Genes establish a program to build a brain (see
chapter 2
), but then that brain reacts to the world, extensively tuning itself to local conditions as your child grows. The human ability to live in a wide variety of circumstances has resulted from natural selection favoring genes that contribute to behavioral flexibility (see
Did you know? Culture can drive evolution
). Nearly all genes that influence behavior act by changing the odds of a particular developmental outcome, not by specifying it exactly—so your child’s heredity is not destiny.

On the other hand, some environmental effects on development cannot be undone. For instance, the surrounding culture completely determines which native language your child will speak, but once the learning process is finished, there’s no possibility of substituting a different native language in its place.

Indeed, from an individual neuron’s perspective, it would be hard to distinguish between “genetic” and “environmental” influences. Signals that enter your brain through your eyes or ears (that is, via experience) influence development by causing chemical signals to modify genes or proteins—just as genetic influences do. Some of these changes are reversible, and some are not, but whether they originated inside or outside the body is not the determining factor.

Later in this book we will talk about how experience can change the connections and chemistry of neurons. Here we want to explain just how entangled genes and environment are in your child’s development.

DID YOU KNOW? FOOTPRINTS ON THE GENOME

How can your child’s experiences cause permanent changes to her genes? This idea may seem to fly in the face of what you learned in science class, but it relies on cellular processes that are familiar to biologists. In response to a variety of signals, so-called epigenetic modifications can silence a region of DNA by making chemical changes that affect its shape, so that the protein encoded by that gene cannot be made (see figure opposite). When DNA is copied during cell division, the pattern of epigenetic modification is copied as well, so that all descendants of the cell maintain the information.

Researchers have long known that this process explains why various cell types (such as neurons versus kidney cells) look and act very different, even though they contain the same DNA. More recent work reveals that environmental events can cause similar long-lasting changes to DNA, providing a way for transient experiences to permanently modify gene expression. The accumulation of epigenetic modifications also explains why identical twins, who share all their genes, do not look exactly the same.
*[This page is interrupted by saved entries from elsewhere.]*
(** Not at an error that is due: [Discard] would read on behind it. *)
Definition may_discard (x : Reader) : Prop := err x = None \/ window x <> [].

Lemma discard_loop_ok fuel : forall n remain x P, wf x -> abs x P -> may_discard x -> (0 < remain < fuel)%nat -> (remain <= n)%nat ->
  exists x' m e y E P', discard_loop fuel n remain x = (x', Ret (m, e)) /\ keeps x x' /\ abs x' P' /\ P = (inl <$> y) ++ E ++ P' /\ (m + remain = n + length y)%nat /\
    reports e E P' /\ (e = None <-> m = n) /\ (m <= n)%nat /\ lastByte x' = lastByte x.
Proof.
  induction fuel as [|fuel IH]; intros n remain x P W A M Hf Hn; [lia|]. cbn [discard_loop]. st_pure.
  assert (exists x1, (if decide (Buffered x = 0%nat) then fill else mret tt) x = (x1, Ret tt) /\ keeps x x1 /\ abs x1 P /\ lastByte x1 = lastByte x /\ (window x1 <> [] \/ err x1 <> None)) as (x1 & E1 & [W1 L1] & A1 & Ll & N).
  { case_decide as Hb.
    - assert (Ew : window x = []) by (apply length_zero_iff_nil; by rewrite length_window). assert (err x = None) by (by destruct M). pose proof W as (_ & Lw & L16).
      destruct (b_fill_ok x W) as (x1 & E1 & F); [done|lia|]. exists x1. pose proof (filled_err _ _ F) as N. destruct F as (W1 & A1 & Ll & Lb & _). rewrite Ew in N. split_and!; try done. by apply A1.
    - exists x. split_and!; try done. left. intros Ew. apply Hb. by rewrite <- length_window, Ew. }
  rewrite (st_bind_Ret _ _ _ _ _ E1). st_pure. st_pure. set (skip := Nat.min (Buffered x1) remain). set (x2 := set_win _ _ x1).
  destruct (abs_skip x1 skip P W1 ltac:(unfold skip; lia) A1) as (P2 & EP & A2). pose proof (wf_skip x1 skip W1 ltac:(unfold skip; lia)) as W2. pose proof (window_skip x1 skip W1 ltac:(unfold skip; lia)) as Wx2. fold x2 in A2, W2, Wx2.
  assert (Ls : length (take skip (window x1)) = skip) by (rewrite length_take, length_window by done; unfold skip; lia). destruct (decide ((remain - skip)%nat = 0%nat)) as [Hr|Hr].
  { exists x2, n, None, (take skip (window x1)), [], P2. split; [done|]. split; [split; [done|exact L1]|]. split; [done|]. split; [exact EP|]. split; [rewrite Ls; unfold skip in *; lia|]. split; [done|]. split; [done|]. split; [lia|exact Ll]. }
  assert (Es : skip = Buffered x1) by (unfold skip in *; lia). assert (Ew2 : window x2 = []) by (rewrite Wx2; apply drop_ge; rewrite length_window by done; lia). st_pure. change (err x2) with (err x1).
  destruct (err x1) as [e|] eqn:Ee.
  { destruct (readErr_ok x2 P2 W2 Ew2 A2) as (E & P' & Er & -> & R & A' & W'). rewrite (st_bind_Ret _ _ _ _ _ Er). change (err x2) with (err x1) in *. rewrite Ee in *.
    exists (set_err None x2), (n - (remain - skip))%nat, (Some e), (take skip (window x1)), E, P'. split; [done|]. split; [split; [done|exact L1]|]. split; [done|]. split; [exact EP|]. split; [rewrite Ls; lia|]. split; [done|]. split; [split; [done|lia]|]. split; [lia|exact Ll]. }
  destruct N as [N|N]; [|done]. assert (0 < skip)%nat by (rewrite Es; rewrite <- length_window by done; destruct (window x1); [done|cbn; lia]).
  destruct (IH n (remain - skip)%nat x2 P2 W2 A2) as (x' & m & e & y & E & P' & Er & [K1 K2] & A' & EP2 & Lm & R & Hm & Hmn & Ll'); [by left|lia|lia|].
  exists x', m, e, (take skip (window x1) ++ y), E, P'. split; [exact Er|]. split; [split; [done|rewrite K2; exact L1]|]. split; [done|]. split; [by rewrite EP, EP2, fmap_app, <- app_assoc|]. split; [rewrite length_app, Ls; lia|]. split; [done|]. split; [done|]. split; [done|]. rewrite Ll'. exact Ll.
Qed.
When epigenetic modifications occur in sperm or eggs, they can affect future generations. This process is best understood in laboratory animals. For example, female mice that spent a particular two weeks of their youth in an “enriched environment” (with many toys) learned more easily as adults. And so did their pups—even when those pups were raised by a foster mother and did not receive any enrichment themselves. The pups instead benefited from their mother’s experience, passed down through epigenetic modifications to her DNA.

This research is in an early stage, so the list of known epigenetic effects continues to grow. Early social experience can modify later behavior, including stress responsiveness (see
chapter 26
), due to epigenetic modification of particular genes. Prenatal and early postnatal nutrition can influence the adult risk of heart disease, type 2 diabetes, obesity, and cancer in people. Experiments in animals support the idea that these effects may be due to epigenetic modification of DNA. Cocaine addiction also seems to involve epigenetic changes, perhaps explaining why it is so difficult to reverse. Epigenetic modification is a simple chemical process, but it can encode life’s experiences, quite literally, into who you are, and even who your children will become.